TASK BRIEF -
Work out how many lines in the data below include "exists", then reply with that number only.

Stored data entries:
_ _ _ _ _

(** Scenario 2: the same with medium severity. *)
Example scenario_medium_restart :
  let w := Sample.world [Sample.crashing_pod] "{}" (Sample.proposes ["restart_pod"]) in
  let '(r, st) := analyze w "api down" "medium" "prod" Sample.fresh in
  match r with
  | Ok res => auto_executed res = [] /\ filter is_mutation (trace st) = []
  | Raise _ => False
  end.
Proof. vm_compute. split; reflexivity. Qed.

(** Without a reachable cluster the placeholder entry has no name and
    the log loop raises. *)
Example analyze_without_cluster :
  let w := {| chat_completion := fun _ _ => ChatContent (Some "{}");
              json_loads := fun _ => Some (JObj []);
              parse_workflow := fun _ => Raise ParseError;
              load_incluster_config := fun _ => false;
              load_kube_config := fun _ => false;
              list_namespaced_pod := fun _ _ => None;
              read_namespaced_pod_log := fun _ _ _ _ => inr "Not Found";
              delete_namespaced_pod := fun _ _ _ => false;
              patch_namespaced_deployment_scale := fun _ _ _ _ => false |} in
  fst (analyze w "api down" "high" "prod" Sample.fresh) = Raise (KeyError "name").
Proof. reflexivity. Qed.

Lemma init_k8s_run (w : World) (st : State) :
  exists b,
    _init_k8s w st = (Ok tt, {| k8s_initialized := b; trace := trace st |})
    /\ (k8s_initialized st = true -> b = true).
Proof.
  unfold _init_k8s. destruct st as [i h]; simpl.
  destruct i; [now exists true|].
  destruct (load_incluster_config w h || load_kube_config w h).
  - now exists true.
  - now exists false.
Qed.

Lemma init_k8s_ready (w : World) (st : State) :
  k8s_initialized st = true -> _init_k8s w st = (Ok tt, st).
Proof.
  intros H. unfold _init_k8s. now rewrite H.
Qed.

_ _ _ _ _

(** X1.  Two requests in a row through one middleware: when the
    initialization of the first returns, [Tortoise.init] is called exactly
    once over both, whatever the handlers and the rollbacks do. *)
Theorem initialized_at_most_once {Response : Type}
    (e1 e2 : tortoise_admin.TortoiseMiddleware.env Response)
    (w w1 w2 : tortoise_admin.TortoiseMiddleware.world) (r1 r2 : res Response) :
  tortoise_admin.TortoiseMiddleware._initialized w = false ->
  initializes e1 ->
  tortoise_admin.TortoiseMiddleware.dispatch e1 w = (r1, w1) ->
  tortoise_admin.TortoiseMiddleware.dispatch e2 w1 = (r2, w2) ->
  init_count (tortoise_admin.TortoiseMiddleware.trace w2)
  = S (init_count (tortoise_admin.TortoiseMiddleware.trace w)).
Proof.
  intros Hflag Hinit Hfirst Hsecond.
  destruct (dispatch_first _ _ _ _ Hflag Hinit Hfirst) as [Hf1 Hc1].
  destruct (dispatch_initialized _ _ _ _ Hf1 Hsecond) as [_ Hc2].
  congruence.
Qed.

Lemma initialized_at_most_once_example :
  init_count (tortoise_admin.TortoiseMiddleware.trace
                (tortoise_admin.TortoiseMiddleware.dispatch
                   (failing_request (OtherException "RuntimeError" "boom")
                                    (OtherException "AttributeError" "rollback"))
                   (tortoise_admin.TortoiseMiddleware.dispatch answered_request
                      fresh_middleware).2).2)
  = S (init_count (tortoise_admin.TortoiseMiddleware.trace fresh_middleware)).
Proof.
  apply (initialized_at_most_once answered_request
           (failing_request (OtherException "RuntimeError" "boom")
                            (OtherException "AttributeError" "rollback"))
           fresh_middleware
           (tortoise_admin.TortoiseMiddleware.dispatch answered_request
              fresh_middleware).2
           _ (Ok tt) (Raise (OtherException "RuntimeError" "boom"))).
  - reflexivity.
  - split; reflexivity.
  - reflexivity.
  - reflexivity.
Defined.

_ _ _ _ _

ANSWER SECTION -
4